1. Field of the Invention

The present invention relates to earthquake base isolation of buildings and other structures. More particularly, the invention relates to antifriction base isolators.

2. Description of the Prior Art

It is considered to be the ultimate in seismic isolation to place a superstructure on roller or ball bearings. In this case, almost no horizontal force will be transmitted in a superstructure. However, extreme yieldingness under wind load and inability to restore the initial position prevented such systems from practical implementation.

The invention entitled "Earthquake Shelter" (Ser. No 07/363,592, U.S. Patent Allowed) incorporates ball bearing base isolator where the ball bearing is supported on a pedestal plate having a concave upper surface; the ball bearing permits the superstructure to remain horizontally undisturbed during an earthquake and retains its initial position with respect to the footing. But this system is not intended for resistance against wind.

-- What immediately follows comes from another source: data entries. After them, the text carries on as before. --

(* ===== verification/Shell.v ===== *)
(** * The shell: definitions

    user/sh/shell.c. The statics are the fields of [shell]; [path_dirs] are offsets
    into [path_buf]. [tty_in] are the characters that [getchar] will return, and
    [tty_out] what has been printed; [getchar] on an empty [tty_in] waits for ever.
    Strings are the bytes of their objects, terminator included. *)

From Stdlib Require Import Strings.String.
From S2P Require Import Prelude CLib FsTypes Dir Path FdTable UserOs.

Definition MAX_PATH_DIRS : nat := 32.
Definition MAX_CMD_NAME : nat := 64.
Definition MAX_CONFIG_LEN : nat := 1024.
Definition QUOTE : Z := 34.
Definition BACKSLASH : Z := 92.
Definition NEWLINE : Z := 10.
Definition RETURN : Z := 13.
Definition LESS : Z := 60.
Definition GREATER : Z := 62.
Definition COLON : Z := 58.
Definition BLANK : Z := 32.

Record shell (W : Type) := Shell {
  path_buf : list Z;
  path_dirs : list nat;
  prompt_fmt : list Z;
  msg_fmt : list Z;
  tty_in : list Z;
  tty_out : list Z;
  world : W
}.
Arguments Shell {W}.
Arguments path_buf {W}.
Arguments path_dirs {W}.
Arguments prompt_fmt {W}.
Arguments msg_fmt {W}.
Arguments tty_in {W}.
Arguments tty_out {W}.
Arguments world {W}.

Section shell.
Context {W : Type} `{!Os W}.
(** The message of the C library for an error number, and what the stack holds in
    buffers that are not initialised. *)
Variable strerror : Z → list Z.
Variable junk_cwd : list Z.
Variable junk_log : list Z.

Local Abbreviation sh := (shell W).

Definition set_path_buf (l : list Z) (s : sh) : sh :=
  Shell l (path_dirs s) (prompt_fmt s) (msg_fmt s) (tty_in s) (tty_out s) (world s).
Definition set_path_dirs (l : list nat) (s : sh) : sh :=
  Shell (path_buf s) l (prompt_fmt s) (msg_fmt s) (tty_in s) (tty_out s) (world s).
Definition set_prompt_fmt (l : list Z) (s : sh) : sh :=
  Shell (path_buf s) (path_dirs s) l (msg_fmt s) (tty_in s) (tty_out s) (world s).
Definition set_msg_fmt (l : list Z) (s : sh) : sh :=
  Shell (path_buf s) (path_dirs s) (prompt_fmt s) l (tty_in s) (tty_out s) (world s).
Definition set_tty_in (l : list Z) (s : sh) : sh :=
  Shell (path_buf s) (path_dirs s) (prompt_fmt s) (msg_fmt s) l (tty_out s) (world s).
Definition set_tty_out (l : list Z) (s : sh) : sh :=
  Shell (path_buf s) (path_dirs s) (prompt_fmt s) (msg_fmt s) (tty_in s) l (world s).
Definition set_world (w : W) (s : sh) : sh :=
  Shell (path_buf s) (path_dirs s) (prompt_fmt s) (msg_fmt s) (tty_in s) (tty_out s) w.

Definition sys {A} (m : M W A) : M sh A := zoom world set_world m.

(** [printf] of a text, and [putchar]. *)
Definition emit (l : list Z) : M sh unit := modify (λ s, set_tty_out (tty_out s ++ l) s).
Definition putch (c : Z) : M sh unit := emit [c].
(** [printf("%s", p)] *)
Definition emit_str (p : list Z) : M sh unit := l ← expect (cstr p); emit l.
(** A call that takes a string reads it up to its terminator. *)
Definition sys_str {A} (f : list Z → M W A) (p : list Z) : M sh A := l ← expect (cstr p); sys (f (l ++ [0])).
Definition getch : M sh Z :=
  s ← get; match tty_in s with [] => hang | c :: l => modify (set_tty_in l);; mret c end.

(** ** Formats *)

(** The index of the first [c] at or after [i], or [len]. *)
Fixpoint scan_for (c : Z) (p : list Z) (i len : nat) (fuel : nat) : nat :=
  match fuel with
  | O => i
  | S fuel => if (i <? len)%nat && negb (p !!! i =? c) then scan_for c p (S i) len fuel else i
  end.

Definition emit_tag (cwd tag : list Z) : M sh unit :=
  let named s := bool_decide (tag = str s) in
  if named "cwd"%string then emit_str cwd
  else if named "blue"%string then emit BLUE
       else if named "green"%string then emit GREEN
            else if named "red"%string then emit RED
                 else if named "yellow"%string then emit YELLOW
                      else if named "magenta"%string then emit MAGENTA
                           else if named "cyan"%string then emit CYAN
                                else if named "bold"%string then emit BOLD
                                     else if named "default"%string then emit DEFAULT
                                          else emit (LESS :: tag ++ [GREATER]).

Definition format_step (p cwd : list Z) (len : nat) (i : nat) : M sh (nat + unit) :=
  if (i <? len)%nat then
    c ← expect (p !! i);
    if (c =? BACKSLASH) && (S i <? len)%nat then
      d ← expect (p !! S i);
      (if d =? 110 then emit [NEWLINE]
       else if d =? 114 then emit [RETURN]
            else if d =? 116 then emit [9]
                 else putch c;; putch d);;
      mret (inl (i + 2)%nat)
    else if c =? LESS then
           let start := S i in
           let end_ := scan_for GREATER p start len len in
           if (end_ <? len)%nat then
             let tag_len := Nat.min (end_ - start) 31 in
             emit_tag cwd (sub p start tag_len);;
             mret (inl (S end_))
           else putch LESS;; mret (inl (S i))
         else putch c;; mret (inl (S i))
  else mret (inr tt).

Definition print_formatted (fmt cwd : list Z) : M sh unit :=
  c ← expect (head fmt);
  let p := if c =? QUOTE then tail fmt else fmt in
  len ← expect (strlen p);
  last ← (if (0 <? len)%nat then expect (p !! (len - 1)%nat) else mret 0);
  let len := if (0 <? len)%nat && (last =? QUOTE) then (len - 1)%nat else len in
  loop (S len) (format_step p cwd len) 0%nat.

(** ** The configuration file *)

(** Up to the end of the line, and the rest from there. *)
Fixpoint split_line (l : list Z) : list Z * list Z :=
  match l with
  | [] => ([], [])
  | c :: l' => if (c =? 0) || (c =? NEWLINE) || (c =? RETURN) then ([], l)
  else let '(a, b) := split_line l' in (c :: a, b)
  end.

(** [strncpy(dst, src, 255); dst[255] = 0] *)
Definition copy_setting (src : list Z) : option (list Z) := l ← strncpy src 255; Some (l ++ [0]).

Definition config_line (line : list Z) : M sh unit :=
  let starts pre := r ← strncmp (line ++ [0]) (str pre ++ [0]) (length (str pre)); Some (r =? 0) in
  p ← expect (starts "PATH="%string);
  if p : bool then v ← expect (copy_setting (drop 5 (line ++ [0]))); modify (set_path_buf v) else
  p ← expect (starts "PROMPT="%string);
  if p : bool then v ← expect (copy_setting (drop 7 (line ++ [0]))); modify (set_prompt_fmt v) else
  p ← expect (starts "MSG="%string);
  if p : bool then v ← expect (copy_setting (drop 4 (line ++ [0]))); modify (set_msg_fmt v) else
  mret tt.

Definition config_step (line : list Z) : M sh (list Z + unit) :=
  c ← expect (head line);
  if c =? 0 then mret (inr tt) else
  let '(tok, eol) := split_line line in
  orig_char ← expect (head eol);
  config_line tok;;
  if (orig_char =? RETURN) || (orig_char =? NEWLINE) then
    let line := tail eol in
    d ← expect (if orig_char =? RETURN then head line else Some 0);
    mret (inl (if (orig_char =? RETURN) && (d =? NEWLINE) then tail line else line))
  else mret (inr tt).

(** The bytes of the file, at most [MAX_CONFIG_LEN - 1]. *)
Definition read_config : M sh (list Z) :=
  fd ← sys_str os_open (str "/cfg/dmash.cfg" ++ [0]);
  match fd with
  | inl _ => mret []
  | inr fd =>
      l ← loop MAX_CONFIG_LEN (λ l : list Z,
        if (length l <? MAX_CONFIG_LEN - 1)%nat then
          r ← sys (os_read fd (Z.of_nat (MAX_CONFIG_LEN - 1 - length l)));
          if fst r <=? 0 then mret (inr l) else mret (inl (l ++ snd r))
        else mret (inr l)) [];
      sys (os_close fd);;
      mret l
  end.

Definition path_step (p : nat) : M sh (nat + unit) :=
  s ← get;
  c ← expect (path_buf s !! p);
  if (c =? 0) || negb (length (path_dirs s) <? MAX_PATH_DIRS)%nat then mret (inr tt) else
  p ← loop (S (length (path_buf s))) (λ p : nat,
    c ← expect (path_buf s !! p); if c =? COLON then mret (inl (S p)) else mret (inr p)) p;
  c ← expect (path_buf s !! p);
  if c =? 0 then mret (inr tt) else
  modify (set_path_dirs (path_dirs s ++ [p]));;
  r ← expect (strchr (drop p (path_buf s)) COLON);
  match r with
  | Some suffix =>
      let colon := (length (path_buf s) - length suffix)%nat in
      modify (set_path_buf (<[colon := 0]> (path_buf s)));;
      mret (inl (S colon))
  | None => mret (inr tt)
  end.

Definition init_config : M sh unit :=
  config ← read_config;
  (if (0 <? length config)%nat then loop (S (length config)) config_step (config ++ [0]) else mret tt);;
  modify (set_path_dirs []);;
  n ← gets (λ s, length (path_buf s));
  loop (S n) path_step 0%nat.

(** ** Commands *)

(** The first word, at most 63 characters of it. *)
Fixpoint command_name (n : nat) (l : list Z) : option (list Z) :=
  match n with
  | O => Some []
  | S n => c ← head l; if (c =? 0) || (c =? BLANK) then Some [] else cons c <$> command_name n (tail l)
  end.

Fixpoint skip_blanks (l : list Z) : list Z :=
  match l with c :: l' => if c =? BLANK then skip_blanks l' else l | [] => [] end.

Definition unknown (cmdline : list Z) : M sh unit :=
  l ← expect (cstr cmdline); emit (str "unknown command: " ++ l ++ [NEWLINE]).

(** [full_path]: the directory, a slash unless it ends in one, and the name. *)
Definition command_path (dir cmd_name : list Z) : option (list Z) :=
  l ← strncpy dir 255;
  let path := l ++ [0] in
  d_len ← strlen path;
  last ← (if (0 <? d_len)%nat then path !! (d_len - 1)%nat else Some SLASH);
  path ← (if (0 <? d_len)%nat && negb (last =? SLASH) then strncat path str_slash (256 - d_len - 1) else Some path);
  len ← strlen path;
  strncat path (cmd_name ++ [0]) (256 - len - 1).

(** [new_cmdline]: the path and the arguments. *)
Definition command_line (path args : list Z) : option (list Z) :=
  l ← strncpy path 255;
  let line := l ++ [0] in
  c ← head args;
  if c =? 0 then Some line else
  len ← strlen line;
  line ← strncat line [BLANK; 0] (256 - len - 1);
  len ← strlen line;
  strncat line args (256 - len - 1).

(** The search; the result says whether a program was started. *)
Fixpoint search_path (dirs : list nat) (cmd_name args : list Z) : M sh bool :=
  match dirs with
  | [] => mret false
  | d :: dirs =>
      buf ← gets path_buf;
      path ← expect (command_path (drop d buf) cmd_name);
      st ← sys_str os_stat path;
      match st with
      | Some (false, _) =>
          line ← expect (command_line path args);
          pid ← sys_str os_spawn line;
          if pid >=? 0 then sys (os_wait pid);; mret true else search_path dirs cmd_name args
      | _ => search_path dirs cmd_name args
      end
  end.

Definition run_command (cmdline : list Z) : M sh unit :=
  cmd_name ← expect (command_name (MAX_CMD_NAME - 1) cmdline);
  if bool_decide (cmd_name = []) then mret tt else
  if bool_decide (SLASH ∈ cmd_name) then
    pid ← sys_str os_spawn cmdline;
    if pid >=? 0 then sys (os_wait pid);; mret tt else unknown cmdline
  else
  dirs ← gets path_dirs;
  found ← search_path dirs cmd_name (skip_blanks (drop (length cmd_name) cmdline));
  if found : bool then mret tt else unknown cmdline.

Definition kmesg_cmd : M sh unit :=
  r ← sys (os_kmesg 4096);
  let '(len, l) := r in
  buf ← (if len >=? 0 then mret (<[Z.to_nat len := 0]> (splice junk_log 0 l)) else mret junk_log);
  emit_str buf.

Definition cd_cmd (cmdline : list Z) : M sh unit :=
  let path := skip_blanks (drop 2 cmdline) in
  c ← expect (head path);
  let path := if c =? 0 then [SLASH; 0] else path in
  ret ← sys_str os_chdir path;
  if ret <? 0 then
    l ← expect (cstr path); emit (str "cd: " ++ l ++ str ": " ++ strerror ret ++ [NEWLINE])
  else mret tt.

(** ** The terminal *)

(** Digits up to [stop]; [None] when another character comes first. *)
Definition digits_until (stop : Z) : M sh (option Z) :=
  s ← get;
  loop (S (length (tty_in s))) (λ col : Z,
    ch ← getch;
    if ch =? stop then mret (inr (Some col)) else
    if (ch <? 48) || (ch >? 57) then mret (inr None) else
    let x := col * 10 + (ch - 48) in
    if x >? 2147483647 then fault else mret (inl x)) 0.

(** Digits of the line number are skipped without being converted. *)
Definition skip_digits : M sh bool :=
  s ← get;
  loop (S (length (tty_in s))) (λ _ : unit,
    ch ← getch;
    if ch =? 59 then mret (inr true) else
    if (ch <? 48) || (ch >? 57) then mret (inr false) else mret (inl tt)) tt.

Definition get_cursor_column : M sh Z :=
  emit (esc "[6n");;
  ch ← getch;
  if negb (ch =? ESC) then mret (-1) else
  ch ← getch;
  if negb (ch =? 91) then mret (-1) else
  ok ← skip_digits;
  if negb ok then mret (-1) else
  col ← digits_until 82;
  match col with Some col => mret col | None => mret (-1) end.

Definition detect_utf8 : M sh bool :=
  col1 ← get_cursor_column;
  if col1 <? 0 then mret false else
  emit [226; 157; 175];;
  col2 ← get_cursor_column;
  if col2 <? 0 then mret false else
  let width := col2 - col1 in
  loop (S (Z.to_nat width)) (λ i : Z, if i <? width then emit [8; 32; 8];; mret (inl (i + 1)) else mret (inr tt)) 0;;
  mret (width =? 1).

(** ** The command loop *)

(** One character of the line editor: [l] is [cmdline[0 .. i)]. *)
Definition edit_key (l : list Z) (ch : Z) : M sh (list Z) :=
  if (ch =? 8) || (ch =? 127) then
    if (0 <? length l)%nat then emit [8; 32; 8];; mret (take (length l - 1) l) else mret l
  else if (length l <? 127)%nat then putch ch;; mret (l ++ [ch])
       else putch 7;; mret l.

Definition read_line : M sh (list Z) :=
  s ← get;
  loop (S (length (tty_in s))) (λ l : list Z,
    ch ← getch;
    if ch =? RETURN then emit [NEWLINE];; mret (inr (l ++ [0])) else
    l ← edit_key l ch; mret (inl l)) [].

(** One round; [true] when the shell exits. *)
Definition shell_round : M sh bool :=
  r ← sys (os_getcwd 256);
  let cwd := match r with Some l => l | None => junk_cwd end in
  fmt ← gets prompt_fmt;
  print_formatted fmt cwd;;
  cmdline ← read_line;
  c ← expect (strcmp cmdline (str "exit" ++ [0]));
  if c =? 0 then mret true else
  c ← expect (strcmp cmdline (str "kmesg" ++ [0]));
  if c =? 0 then kmesg_cmd;; mret false else
  c ← expect (strncmp cmdline (str "cd" ++ [0]) 2);
  d ← (if c =? 0 then expect (cmdline !! 2%nat) else mret 1);
  if (c =? 0) && ((d =? BLANK) || (d =? 0)) then cd_cmd cmdline;; mret false else
  run_command cmdline;; mret false.

Definition shell_main (rounds : nat) : M sh unit :=
  init_config;;
  detect_utf8;;
  emit (esc "[2J" ++ esc "[3J" ++ esc "[H");;
  fmt ← gets msg_fmt;
  print_formatted fmt [0];;
  loop rounds (λ _ : unit, exits ← shell_round; if exits : bool then mret (inr tt) else mret (inl tt)) tt.

Definition shell_init (w : W) (keys : list Z) : sh :=
  let buf s := str s ++ zeros (256 - length (str s)) in
  Shell (buf "/bin"%string) [] (buf "# "%string) ([NEWLINE] ++ str "welcome to dmash" ++ [NEWLINE] ++ zeros 238) keys [] w.
End shell.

The invention entitled "Earthquake Stable Support" (SU-666-266) has a sphere contained between two belts with conical recesses, each side having additional recess in its center to remain the sphere in position under wind pressure. But the conical shape of the recesses makes the system auto-tuning with the earth excitation, because the growth of the ground period is accompanied by the increase in ground displacement which in its turn gives rise to the increase of the isolated system period, and the system has to perform under periresonant conditions. Besides, functioning of a support of this kind is associated with travelling the sphere horizontally regarding the supported superstructure which generates alternating eccentrically applied vertical base reactions that might result in excitation of damaging flextural stress waves.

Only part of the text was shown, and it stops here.